Exercise directions:
Begin at the first line of the records below and, please, give each line again exactly until the line with "Definition DownloadTitleDescriptor : ty" is included.

Extracted information:
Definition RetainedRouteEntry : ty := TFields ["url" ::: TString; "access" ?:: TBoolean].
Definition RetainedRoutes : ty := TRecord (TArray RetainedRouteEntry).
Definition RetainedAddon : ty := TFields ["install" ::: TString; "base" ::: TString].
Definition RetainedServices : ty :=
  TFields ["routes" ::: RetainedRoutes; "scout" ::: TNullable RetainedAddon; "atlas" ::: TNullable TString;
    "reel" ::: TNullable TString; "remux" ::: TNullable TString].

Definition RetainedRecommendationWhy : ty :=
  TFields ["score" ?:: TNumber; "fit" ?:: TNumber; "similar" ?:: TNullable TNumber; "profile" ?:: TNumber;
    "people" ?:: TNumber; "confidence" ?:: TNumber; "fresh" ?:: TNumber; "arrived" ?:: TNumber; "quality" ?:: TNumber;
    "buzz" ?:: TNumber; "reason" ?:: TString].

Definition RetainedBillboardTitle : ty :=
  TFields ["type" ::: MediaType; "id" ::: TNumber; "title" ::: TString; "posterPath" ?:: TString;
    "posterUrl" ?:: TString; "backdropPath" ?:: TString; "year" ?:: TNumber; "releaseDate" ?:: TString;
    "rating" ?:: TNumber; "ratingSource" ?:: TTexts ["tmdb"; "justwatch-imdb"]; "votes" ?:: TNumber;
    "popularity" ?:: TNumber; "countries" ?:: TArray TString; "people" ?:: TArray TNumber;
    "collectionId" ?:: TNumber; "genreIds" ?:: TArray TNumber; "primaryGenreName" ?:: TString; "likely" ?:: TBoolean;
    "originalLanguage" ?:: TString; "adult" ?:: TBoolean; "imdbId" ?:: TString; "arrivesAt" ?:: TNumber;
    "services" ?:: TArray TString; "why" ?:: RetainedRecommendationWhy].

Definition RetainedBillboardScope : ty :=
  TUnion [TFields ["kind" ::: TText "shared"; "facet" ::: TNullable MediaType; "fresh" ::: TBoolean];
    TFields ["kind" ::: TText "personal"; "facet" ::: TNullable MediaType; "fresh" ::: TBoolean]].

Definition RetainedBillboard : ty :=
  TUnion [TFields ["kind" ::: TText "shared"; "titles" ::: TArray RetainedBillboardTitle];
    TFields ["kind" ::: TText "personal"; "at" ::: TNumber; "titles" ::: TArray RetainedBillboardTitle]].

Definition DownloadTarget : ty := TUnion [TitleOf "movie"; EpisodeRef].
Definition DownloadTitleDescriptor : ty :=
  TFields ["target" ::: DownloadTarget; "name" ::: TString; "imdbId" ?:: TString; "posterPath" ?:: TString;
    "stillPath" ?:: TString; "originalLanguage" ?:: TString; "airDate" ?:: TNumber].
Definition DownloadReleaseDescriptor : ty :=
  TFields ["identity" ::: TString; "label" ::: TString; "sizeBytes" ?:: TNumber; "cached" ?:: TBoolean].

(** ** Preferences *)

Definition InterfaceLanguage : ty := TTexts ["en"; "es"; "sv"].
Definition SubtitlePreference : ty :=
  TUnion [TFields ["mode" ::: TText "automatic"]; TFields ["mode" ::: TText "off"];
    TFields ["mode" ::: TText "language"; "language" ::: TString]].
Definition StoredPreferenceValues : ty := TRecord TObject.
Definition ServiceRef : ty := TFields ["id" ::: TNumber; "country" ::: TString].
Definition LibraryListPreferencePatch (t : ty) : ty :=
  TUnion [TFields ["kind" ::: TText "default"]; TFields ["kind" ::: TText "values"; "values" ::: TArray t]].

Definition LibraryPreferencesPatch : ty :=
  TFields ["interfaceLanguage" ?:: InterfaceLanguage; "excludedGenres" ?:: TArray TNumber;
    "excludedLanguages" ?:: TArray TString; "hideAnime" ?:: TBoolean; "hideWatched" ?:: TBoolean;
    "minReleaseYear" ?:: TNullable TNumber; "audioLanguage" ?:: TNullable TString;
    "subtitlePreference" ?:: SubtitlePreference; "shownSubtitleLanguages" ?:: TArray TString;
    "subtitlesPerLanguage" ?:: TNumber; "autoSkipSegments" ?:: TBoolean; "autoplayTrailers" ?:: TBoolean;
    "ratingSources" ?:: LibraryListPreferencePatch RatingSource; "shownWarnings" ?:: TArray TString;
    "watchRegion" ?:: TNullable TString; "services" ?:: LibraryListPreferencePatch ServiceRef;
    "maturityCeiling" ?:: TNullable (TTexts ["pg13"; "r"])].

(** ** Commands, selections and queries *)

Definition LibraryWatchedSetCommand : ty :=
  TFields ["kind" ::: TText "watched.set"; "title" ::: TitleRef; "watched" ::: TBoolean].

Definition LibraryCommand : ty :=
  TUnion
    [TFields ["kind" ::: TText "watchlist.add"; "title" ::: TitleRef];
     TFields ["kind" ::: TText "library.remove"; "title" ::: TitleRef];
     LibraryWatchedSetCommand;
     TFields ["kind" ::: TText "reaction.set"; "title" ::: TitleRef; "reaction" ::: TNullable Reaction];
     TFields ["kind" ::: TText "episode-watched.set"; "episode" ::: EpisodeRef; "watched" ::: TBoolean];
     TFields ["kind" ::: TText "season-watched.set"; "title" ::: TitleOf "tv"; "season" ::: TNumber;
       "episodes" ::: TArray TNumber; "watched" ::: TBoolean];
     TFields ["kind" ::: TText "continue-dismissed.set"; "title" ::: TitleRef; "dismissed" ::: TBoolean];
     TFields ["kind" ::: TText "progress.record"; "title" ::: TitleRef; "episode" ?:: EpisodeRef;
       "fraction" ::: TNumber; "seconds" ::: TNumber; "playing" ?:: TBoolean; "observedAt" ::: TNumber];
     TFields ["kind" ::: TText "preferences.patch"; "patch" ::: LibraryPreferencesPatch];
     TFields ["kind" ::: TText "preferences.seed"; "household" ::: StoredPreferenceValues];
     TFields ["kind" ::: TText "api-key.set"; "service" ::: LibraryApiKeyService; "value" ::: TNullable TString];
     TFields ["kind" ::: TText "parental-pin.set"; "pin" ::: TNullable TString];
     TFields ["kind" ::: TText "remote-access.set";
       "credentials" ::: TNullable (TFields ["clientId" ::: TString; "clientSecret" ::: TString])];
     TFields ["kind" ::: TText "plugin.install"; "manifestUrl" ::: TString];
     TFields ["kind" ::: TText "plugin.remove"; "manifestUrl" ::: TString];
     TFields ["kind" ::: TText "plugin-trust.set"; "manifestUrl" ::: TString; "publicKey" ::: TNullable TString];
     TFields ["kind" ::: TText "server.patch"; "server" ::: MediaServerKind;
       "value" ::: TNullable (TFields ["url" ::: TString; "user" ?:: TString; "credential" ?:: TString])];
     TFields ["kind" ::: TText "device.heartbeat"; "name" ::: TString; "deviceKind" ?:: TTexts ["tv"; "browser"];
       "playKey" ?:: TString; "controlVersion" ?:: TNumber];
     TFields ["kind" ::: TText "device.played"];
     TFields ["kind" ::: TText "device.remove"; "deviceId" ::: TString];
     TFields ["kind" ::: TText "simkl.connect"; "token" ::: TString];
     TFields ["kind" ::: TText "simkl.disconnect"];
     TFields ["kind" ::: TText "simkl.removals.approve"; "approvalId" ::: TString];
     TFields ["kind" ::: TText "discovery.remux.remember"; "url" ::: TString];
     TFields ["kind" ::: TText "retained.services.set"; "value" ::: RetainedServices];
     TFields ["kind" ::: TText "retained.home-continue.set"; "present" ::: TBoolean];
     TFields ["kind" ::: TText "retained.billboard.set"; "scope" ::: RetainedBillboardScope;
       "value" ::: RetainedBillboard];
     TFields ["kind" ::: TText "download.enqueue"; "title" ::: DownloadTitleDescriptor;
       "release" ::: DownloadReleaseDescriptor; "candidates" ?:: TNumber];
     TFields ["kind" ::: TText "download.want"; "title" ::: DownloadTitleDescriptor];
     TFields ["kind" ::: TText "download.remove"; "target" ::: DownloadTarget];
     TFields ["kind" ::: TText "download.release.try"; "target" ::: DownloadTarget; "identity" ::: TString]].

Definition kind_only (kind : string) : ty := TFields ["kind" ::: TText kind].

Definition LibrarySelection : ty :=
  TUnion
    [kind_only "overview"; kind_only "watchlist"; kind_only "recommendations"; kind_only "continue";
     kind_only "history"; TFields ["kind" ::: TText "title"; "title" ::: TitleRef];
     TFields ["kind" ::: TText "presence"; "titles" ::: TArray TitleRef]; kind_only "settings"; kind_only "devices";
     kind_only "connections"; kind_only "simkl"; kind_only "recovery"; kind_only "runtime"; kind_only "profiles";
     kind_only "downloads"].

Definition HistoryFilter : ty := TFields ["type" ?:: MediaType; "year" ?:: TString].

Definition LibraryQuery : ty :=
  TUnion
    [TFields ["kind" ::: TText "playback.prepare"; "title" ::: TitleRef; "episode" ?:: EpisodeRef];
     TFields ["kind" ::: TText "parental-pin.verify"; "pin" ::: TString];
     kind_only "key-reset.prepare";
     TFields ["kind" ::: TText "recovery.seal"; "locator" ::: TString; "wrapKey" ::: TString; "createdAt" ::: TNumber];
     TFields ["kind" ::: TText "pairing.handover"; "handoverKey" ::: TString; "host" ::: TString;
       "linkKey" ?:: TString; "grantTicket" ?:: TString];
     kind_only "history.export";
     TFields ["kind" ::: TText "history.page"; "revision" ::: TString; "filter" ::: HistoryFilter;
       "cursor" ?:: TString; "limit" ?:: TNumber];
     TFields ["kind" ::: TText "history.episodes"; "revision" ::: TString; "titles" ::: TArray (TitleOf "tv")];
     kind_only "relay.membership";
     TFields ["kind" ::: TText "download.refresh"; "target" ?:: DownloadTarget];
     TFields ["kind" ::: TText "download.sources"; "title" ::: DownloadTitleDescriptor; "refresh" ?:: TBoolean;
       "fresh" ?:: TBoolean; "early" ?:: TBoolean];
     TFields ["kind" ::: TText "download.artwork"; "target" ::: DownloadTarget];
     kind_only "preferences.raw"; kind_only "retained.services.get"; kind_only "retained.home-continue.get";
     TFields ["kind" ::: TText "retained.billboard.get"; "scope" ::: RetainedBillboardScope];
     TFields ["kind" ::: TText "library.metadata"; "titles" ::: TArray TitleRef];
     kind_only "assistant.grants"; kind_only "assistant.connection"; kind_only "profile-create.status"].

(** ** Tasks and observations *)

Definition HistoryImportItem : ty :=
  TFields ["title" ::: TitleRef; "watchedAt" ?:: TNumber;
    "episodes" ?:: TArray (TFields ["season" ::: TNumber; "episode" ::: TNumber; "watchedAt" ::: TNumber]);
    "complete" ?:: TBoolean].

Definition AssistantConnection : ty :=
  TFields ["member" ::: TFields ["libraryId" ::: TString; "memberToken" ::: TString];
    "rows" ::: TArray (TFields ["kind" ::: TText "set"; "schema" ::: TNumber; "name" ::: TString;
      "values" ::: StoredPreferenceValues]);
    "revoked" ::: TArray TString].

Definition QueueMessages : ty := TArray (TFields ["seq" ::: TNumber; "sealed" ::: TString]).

Finished task:
Definition RetainedRouteEntry : ty := TFields ["url" ::: TString; "access" ?:: TBoolean].
Definition RetainedRoutes : ty := TRecord (TArray RetainedRouteEntry).
Definition RetainedAddon : ty := TFields ["install" ::: TString; "base" ::: TString].
Definition RetainedServices : ty :=
  TFields ["routes" ::: RetainedRoutes; "scout" ::: TNullable RetainedAddon; "atlas" ::: TNullable TString;
    "reel" ::: TNullable TString; "remux" ::: TNullable TString].

Definition RetainedRecommendationWhy : ty :=
  TFields ["score" ?:: TNumber; "fit" ?:: TNumber; "similar" ?:: TNullable TNumber; "profile" ?:: TNumber;
    "people" ?:: TNumber; "confidence" ?:: TNumber; "fresh" ?:: TNumber; "arrived" ?:: TNumber; "quality" ?:: TNumber;
    "buzz" ?:: TNumber; "reason" ?:: TString].

Definition RetainedBillboardTitle : ty :=
  TFields ["type" ::: MediaType; "id" ::: TNumber; "title" ::: TString; "posterPath" ?:: TString;
    "posterUrl" ?:: TString; "backdropPath" ?:: TString; "year" ?:: TNumber; "releaseDate" ?:: TString;
    "rating" ?:: TNumber; "ratingSource" ?:: TTexts ["tmdb"; "justwatch-imdb"]; "votes" ?:: TNumber;
    "popularity" ?:: TNumber; "countries" ?:: TArray TString; "people" ?:: TArray TNumber;
    "collectionId" ?:: TNumber; "genreIds" ?:: TArray TNumber; "primaryGenreName" ?:: TString; "likely" ?:: TBoolean;
    "originalLanguage" ?:: TString; "adult" ?:: TBoolean; "imdbId" ?:: TString; "arrivesAt" ?:: TNumber;
    "services" ?:: TArray TString; "why" ?:: RetainedRecommendationWhy].

Definition RetainedBillboardScope : ty :=
  TUnion [TFields ["kind" ::: TText "shared"; "facet" ::: TNullable MediaType; "fresh" ::: TBoolean];
    TFields ["kind" ::: TText "personal"; "facet" ::: TNullable MediaType; "fresh" ::: TBoolean]].

Definition RetainedBillboard : ty :=
  TUnion [TFields ["kind" ::: TText "shared"; "titles" ::: TArray RetainedBillboardTitle];
    TFields ["kind" ::: TText "personal"; "at" ::: TNumber; "titles" ::: TArray RetainedBillboardTitle]].

Definition DownloadTarget : ty := TUnion [TitleOf "movie"; EpisodeRef].
Definition DownloadTitleDescriptor : ty :=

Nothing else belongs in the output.